··· Data for processing ···
(** * JOS trap layer: a shallow embedding of kern/trap.c

    The development follows the source file top to bottom: the exception
    catalog ([trapname]), the gate table builder ([trap_init]), the frame
    printer ([print_trapframe]), the syscall bridge ([syscall_handler]),
    the dispatcher ([trap_dispatch]), the top-level entry ([trap]) and the
    page fault handler ([page_fault_handler]).

    Machine words are integers in [Z]; conversions between C integer types
    are written out.  Kernel state is threaded explicitly through a small
    state-and-halt monad.  Code living in other files of the kernel (the
    monitor, the syscall implementation, environment destruction) is taken
    as an interface, [Collaborators]. *)

From stdpp Require Import base numbers list strings functions.

Local Open Scope string_scope.
Local Open Scope Z_scope.

(** ** Constants of the headers *)

Module Consts.

(** Modelled from the spec: the fixed vector namespace of inc/trap.h, which
    is not under src/.  The numeric values are the x86 vector numbers, the
    ones spelled out in the names of the entry stubs [trap_0] ... [trap_48]
    that kern/trap.c pairs them with, and in the order of [excnames]. *)
Definition T_DIVIDE : Z := 0.
Definition T_DEBUG : Z := 1.
Definition T_NMI : Z := 2.
Definition T_BRKPT : Z := 3.
Definition T_OFLOW : Z := 4.
Definition T_BOUND : Z := 5.
Definition T_ILLOP : Z := 6.
Definition T_DEVICE : Z := 7.
Definition T_DBLFLT : Z := 8.
Definition T_TSS : Z := 10.
Definition T_SEGNP : Z := 11.
Definition T_STACK : Z := 12.
Definition T_GPFLT : Z := 13.
Definition T_PGFLT : Z := 14.
Definition T_FPERR : Z := 16.
Definition T_ALIGN : Z := 17.
Definition T_MCHK : Z := 18.
Definition T_SIMDERR : Z := 19.
Definition T_SYSCALL : Z := 48.

(** Modelled from the spec: segment selectors and flag bits of
    inc/memlayout.h and inc/mmu.h, which are not under src/: kernel text and
    kernel data selectors, the task-state selector, the interrupt-enable and
    direction bits of EFLAGS, the top of the kernel stack and the type of an
    available 32-bit task-state segment. *)
Definition GD_KT : Z := 0x08.
Definition GD_KD : Z := 0x10.
Definition GD_TSS0 : Z := 0x28.
Definition FL_IF : Z := 0x200.
Definition FL_DF : Z := 0x400.
Definition KSTACKTOP : Z := 0xf0000000.
Definition STS_T32A : Z := 0x9.
Definition sizeof_Taskstate : Z := 104.

End Consts.
Export Consts.

(** ** C integer conversions *)

Definition to_uint32 (z : Z) : Z := z mod 2 ^ 32.

Definition to_int32 (z : Z) : Z :=
  let u := z mod 2 ^ 32 in if u <? 2 ^ 31 then u else u - 2 ^ 32.

Definition INT_MIN : Z := - 2 ^ 31.
Definition INT_MAX : Z := 2 ^ 31 - 1.

(** ** Exception catalog *)

Definition excnames : list string :=
  [ "Divide error";
    "Debug";
    "Non-Maskable Interrupt";
    "Breakpoint";
    "Overflow";
    "BOUND Range Exceeded";
    "Invalid Opcode";
    "Device Not Available";
    "Double Fault";
    "Coprocessor Segment Overrun";
    "Invalid TSS";
    "Segment Not Present";
    "Stack Fault";
    "General Protection";
    "Page Fault";
    "(unknown trap)";
    "x87 FPU Floating-Point Error";
    "Alignment Check";
    "Machine-Check";
    "SIMD Floating-Point Exception" ].

(** Modelled from the spec: the macro [ARRAY_SIZE] of inc/types.h, which is
    not under src/; the catalog is a fixed-length table and the macro is
    the number of its entries, [sizeof(a) / sizeof(a[0])], an unsigned
    value. *)
Definition ARRAY_SIZE {A} (a : list A) : Z := Z.of_nat (length a).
···
* **Aim of the exercise**
Copy out each line of the data where the string "Scope" appears.

* **Answer to the exercise**
Local Open Scope string_scope.
Local Open Scope Z_scope.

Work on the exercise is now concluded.